L’economia dello Sri Lanka a picco
La crisi che ha travolto lo Sri Lanka ha molteplici cause. La classica goccia che ha fatto traboccare il vaso è da ricercare nella guerra in Ucraina, o meglio, nell‘iperinflazione dei prezzi dei cereali scaturita dal conflitto. Prima ancora c’erano tuttavia altri prodromi di una catastrofe tanto annunciata quanto imminente. Tra questi, una crisi agroalimentare figlia di un’ambientalismo che ha sostanzialmente affamato la popolazione. E poi un debito bilaterale totale enorme, che oggi ammonta 10 miliardi di dollari, il 50% del quale, secondo l’ultimo rapporto ufficiale del Ministero delle Finanze Sri Lanka Update to Creditors, dovuto alla Cina.

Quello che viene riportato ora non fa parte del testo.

Lemma py_mul_float_r a g r :
  py_mul a (PyFloat g) = Ok r -> exists h, r = PyFloat h.
Proof.
  destruct a as [x|f]; simpl.
  - destruct (float_of_int x); [|done]. intros [= <-]. eauto.
  - intros [= <-]. eauto.
Qed.

Lemma py_add_float_r a g r :
  py_add a (PyFloat g) = Ok r -> exists h, r = PyFloat h.
Proof.
  destruct a as [x|f]; simpl.
  - destruct (float_of_int x); [|done]. intros [= <-]. eauto.
  - intros [= <-]. eauto.
Qed.

(** The tax rate is a float, so the total of either series is one. *)
Lemma calcular_totales_total_float items tipo tot :
  calcular_totales items tipo = Ok tot -> exists g, Totales.total tot = PyFloat g.
Proof.
  unfold calcular_totales. intros H.
  apply bind_Ok in H as (its & _ & H). apply bind_Ok in H as (s & _ & H).
  destruct (String.eqb tipo "A").
  - apply bind_Ok in H as (iva & Hiva & H). apply bind_Ok in H as (total & Ht & H).
    injection H as <-. cbn [Totales.total].
    apply py_mul_float_r in Hiva as [h ->]. apply py_add_float_r in Ht as [g ->].
    by eexists.
  - apply bind_Ok in H as (iva & Hiva & H). apply bind_Ok in H as (total & Ht & H).
    apply bind_Ok in H as (i & _ & H). injection H as <-. cbn [Totales.total].
    apply py_mul_float_r in Hiva as [h ->]. apply py_add_float_r in Ht as [g ->].
    by eexists.
Qed.

(** Adding floats never raises. *)
Lemma py_sum_from_floats {A} (total : A -> num) (l : list A) acc :
  (acc = PyInt 0 \/ exists g, acc = PyFloat g) ->
  Forall (fun x => exists g, total x = PyFloat g) l ->
  exists s, py_sum_from (fun x => Ok (total x)) acc l = Ok s.
Proof.
  intros Hacc Hl. revert acc Hacc.
  induction Hl as [|x l [g Hx] _ IH]; intros acc Hacc; [by eexists|].
  cbn [py_sum_from]. change (Ok (total x) ≫= ?k) with (k (total x)).
  cbv beta. rewrite Hx.
  destruct Hacc as [-> | [h ->]]; cbn [py_add].
  - rewrite float_of_int_0. apply IH. right. by eexists.
  - apply IH. right. by eexists.
Qed.

(** ** The tax calculator *)

Section TaxCalculator.
Local Open Scope Q_scope.

(** [rint_even] is a nearest integer, the even one at a tie. *)
Lemma rint_even_nearest q :
  Qabs (q - inject_Z (rint_even q)) <= 1 # 2 /\
  (Qabs (q - inject_Z (rint_even q)) == 1 # 2 -> Z.even (rint_even q) = true).
Proof.
  split.
  - apply Qabs_Qle_condition. destruct (rint_even_bounds q). split; lra.
  - pose proof (Qfloor_le q) as Hlo. pose proof (Qlt_floor q) as Hhi.
    rewrite inject_Z_plus in Hhi. change (inject_Z 1) with 1 in Hhi.
    unfold rint_even.
    destruct (Qcompare_spec (q - inject_Z (Qfloor q)) (1 # 2)) as [H|H|H].
    + intros _. destruct (Z.even (Qfloor q)) eqn:E; [done|].
      rewrite Z.add_1_r, Z.even_succ, <- Z.negb_even. by rewrite E.
    + rewrite Qabs_pos by lra. intros E. exfalso. lra.
    + rewrite inject_Z_plus. change (inject_Z 1) with 1.
      rewrite Qabs_neg by lra. intros E. exfalso. lra.
Qed.

(** [round(x, 2)] rounds to two decimals with ties to even. *)
Lemma py_round2_par x : es_redondeo_par x (py_round2 x).
Proof.
  destruct x as [z|[s|s| |s m e]]; try done. simpl.
  exists (rint_even (inject_Z (Z.pos m) * pow2 e * 100)).
  destruct (rint_even_nearest (inject_Z (Z.pos m) * pow2 e * 100)) as [H1 H2].
  by repeat split.
Qed.

(** What the series-A branch computes. *)
Lemma calcular_totales_A_inv items tot :
  calcular_totales items "A" = Ok tot ->
  exists its s iva total,
    py_iter items = Ok its /\
    py_sum importe_item its = Ok s /\
    py_mul s importe_iva = Ok iva /\
    py_add s iva = Ok total /\
    tot = Totales.mk (py_round2 s) (py_round2 iva) (py_round2 total).
Proof.
  unfold calcular_totales. intros H.
  apply bind_Ok in H as (its & Hits & H). apply bind_Ok in H as (s & Hs & H).
  cbn [String.eqb Ascii.eqb Bool.eqb] in H.
  apply bind_Ok in H as (iva & Hiva & H). apply bind_Ok in H as (total & Ht & H).
  injection H as <-. by exists its, s, iva, total.
Qed.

Un mix letale di fattori ha dunque mandato sul lastrico lo Sri Lanka. L’aspetto sul quale vale la pena porre l’attenzione riguarda però la crisi agroalimentare. Come ha fatto Colombo ad arrivare al punto di non ritorno? Il presidentissimo Rajapaksa, ben lieto di mettere in pratica i consigli di funzionari occidentali ultra-ambientalisti, ha sostanzialmente convertito l’agricoltura locale a metodi agro-biologici. Le autorità srilankesi hanno così imposto l’agricoltura biologica all’intero Paese, provocando, al contrario delle aspettative, una fame diffusa. Col senno di poi, il Wall Street Journal ha definito questa volontà riformatrice un “disastro umano”.

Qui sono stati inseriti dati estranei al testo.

(** * PostgresToCsvOperator: a shallow embedding and its properties

    The development follows
    [airflow/contrib/operators/postgres_to_csv_operator.py].

    - [PyStr]: the [str] methods the operator calls ([lower], [strip],
      [replace], [in], [split]) on strings of code points below 256.
    - [Py]: Python values, truthiness, exceptions and the state and
      exception monad in which the methods of the operator run.
    - [Sqlparse]: the token tree [sqlparse.parse] hands back, with the
      accessors the operator uses ([value], [get_identifiers]).
    - [Csv]: [csv.writer] with the default (excel) dialect.
    - [Operator]: [__init__], [_parse_sql_field_to_csv_header],
      [_extract_last_updated_value], [_get_csv_headers_from_sql],
      [_create_csv] and [execute].

    The database hooks, [sqlparse.parse] and the file system are outside
    the file under study; they are variables of the sections below. *)

From Stdlib Require Import String Ascii NArith ZArith Bool List Lia.
From stdpp Require Import base option list gmap strings pretty.

Open Scope string_scope.
Open Scope list_scope.

(** ** Python [str] primitives *)
Module PyStr.

(** Code point of a character. *)
Definition ord (c : ascii) : N := N_of_ascii c.
Definition chr (n : N) : ascii := ascii_of_N n.

(** [c.isspace()] for a code point below 256: TAB, LF, VT, FF, CR, the
    separators FS, GS, RS, US, SPACE, NEL and NBSP. *)
Definition isspace (c : ascii) : bool :=
  let n := ord c in
  (((9 <=? n) && (n <=? 13)) || ((28 <=? n) && (n <=? 32))
   || (n =? 133) || (n =? 160))%N.

(** [c.lower()] for a code point below 256: A-Z and the capital letters
    of the Latin-1 supplement (all of 0xC0-0xDE but the sign 0xD7). *)
Definition lower_char (c : ascii) : ascii :=
  let n := ord c in
  if (((65 <=? n) && (n <=? 90))
      || ((192 <=? n) && (n <=? 222) && negb (n =? 215)))%N
  then chr (n + 32)%N else c.

(** [s.lower()] *)
Fixpoint lower (s : string) : string :=
  match s with
  | EmptyString => EmptyString
  | String c s' => String (lower_char c) (lower s')
  end.

(** [s.lstrip()] *)
Fixpoint lstrip (s : string) : string :=
  match s with
  | EmptyString => EmptyString
  | String c s' => if isspace c then lstrip s' else s
  end.

(** [s.rstrip()]: a character is dropped when it is a space and all that
    follows it has been dropped. *)
Fixpoint rstrip (s : string) : string :=
  match s with
  | EmptyString => EmptyString
  | String c s' =>
      match rstrip s' with
      | EmptyString => if isspace c then EmptyString else String c EmptyString
      | r => String c r
      end
  end.

(** [s.strip()] *)
Definition strip (s : string) : string := rstrip (lstrip s).

(** [s.replace(c, '')] for a one-character [c]. *)
Fixpoint remove_char (c : ascii) (s : string) : string :=
  match s with
  | EmptyString => EmptyString
  | String d s' =>
      if Ascii.eqb c d then remove_char c s' else String d (remove_char c s')
  end.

Il fallimento del paradigma green
Alla base della cacciata di Rajapaksa c’è – anche e soprattutto – una verità troppo spesso ignorata. Tra le colpe del presidente troviamo quella di essersi mascherato in guerriero verde e aver obbligato i suoi connazionali a sposare una politica green a dir poco rischiosa. La stessa politica che la sinistra ambientalista americana considra sacra, e che vorrebbe mettere in pratica ovunque. Nel 2019, il signor Rajapksa ha passato gran parte della sua campagna presidenziale a promettere una sorta di utopia tecnocratica. Nell’arco di un decennio, assicurava il presidente, l’agricoltura del Paese sarebbe completamente diventata biologica. Poi è arrivata la pandemia di Covid. Accanto alla corruzione e ai conti statali sempre più disordinati, l’emergenza sanitaria ha spazzato via il turismo, pilastro economico dell’isola.

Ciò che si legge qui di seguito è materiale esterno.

Lemma log_blind_validate_params event : log_blind (P:=P) (validate_params event).
Proof.
  unfold validate_params.
  apply log_blind_bind; [apply log_blind_lift|]. intros a.
  apply log_blind_bind; [apply log_blind_lift|]. intros t.
  apply log_blind_bind; [apply log_blind_lift|]. intros c.
  destruct (negb (truthy a)); [apply log_blind_invalid_request|].
  destruct a; try apply log_blind_invalid_request.
  destruct (negb (truthy t)); [apply log_blind_invalid_request|].
  destruct t; try apply log_blind_invalid_request.
  destruct (negb (truthy c)); [apply log_blind_invalid_request|].
  destruct c; try apply log_blind_invalid_request.
  apply log_blind_bind; [log_blind_sdk|]. intros cs. apply log_blind_ret.
Qed.

Lemma log_blind_get_resource name : log_blind (P:=P) (get_resource name).
Proof.
  intros w1 w2 He Hp.
  unfold get_resource, AWSClient_init, bind, environ_subscript. rewrite He.
  destruct (subscript (environ w2) "AWS_REGION") as [region|e].
  - destruct (client_exists name _); cbn; auto.
  - destruct e; cbn; auto.
Qed.

Lemma log_blind_build_clients names : forall acc, log_blind (P:=P) (build_clients names acc).
Proof.
  induction names as [|n names IH]; intros acc; cbn [build_clients].
  - apply log_blind_ret.
  - apply log_blind_bind; [apply log_blind_get_resource|].
    intros [c|]; [apply IH | apply log_blind_ret].
Qed.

Nonostante gli effetti della pandemia sulla popolazione, Rajapaksa ha deciso, il 27 aprile 2021, senza preavviso e senza prima istruire gli agricoltori su come prepararsi al cambiamento, di vietare tutti i fertilizzanti sintetici e i pesticidi. Risultato: l’agricoltura srilankese sarebbe diventata biologica al 100% per proteggere l’ambiente e la salute delle persone. Gli agronomi, inascoltati, hanno più volte avvertito della catastrofe che sarebbe seguita a questa folle decisione. L’esito della politica green ha provocato la diminuzione del 20% della produzione di riso nei soli 180 giorni del divieto dei fertilizzanti sintetici. Il tè, principale raccolto da reddito, ha invece dovuto fare i conti con le esportazioni più basse in un quarto di secolo. Gli agricoltori, infine, hanno lasciato un terzo dei terreni agricoli a maggese, mentre i prezzi del cibo sono aumentati vertiginosamente per via della scarsità di risorse. Il resto è storia recente. Le lussuose politiche green si sono insomma rivelate un prodotto per ricchi. Da questo punto di vista, la “cavia” Sri Lanka dovrebbe far riflettere i paladini del green a senso unico.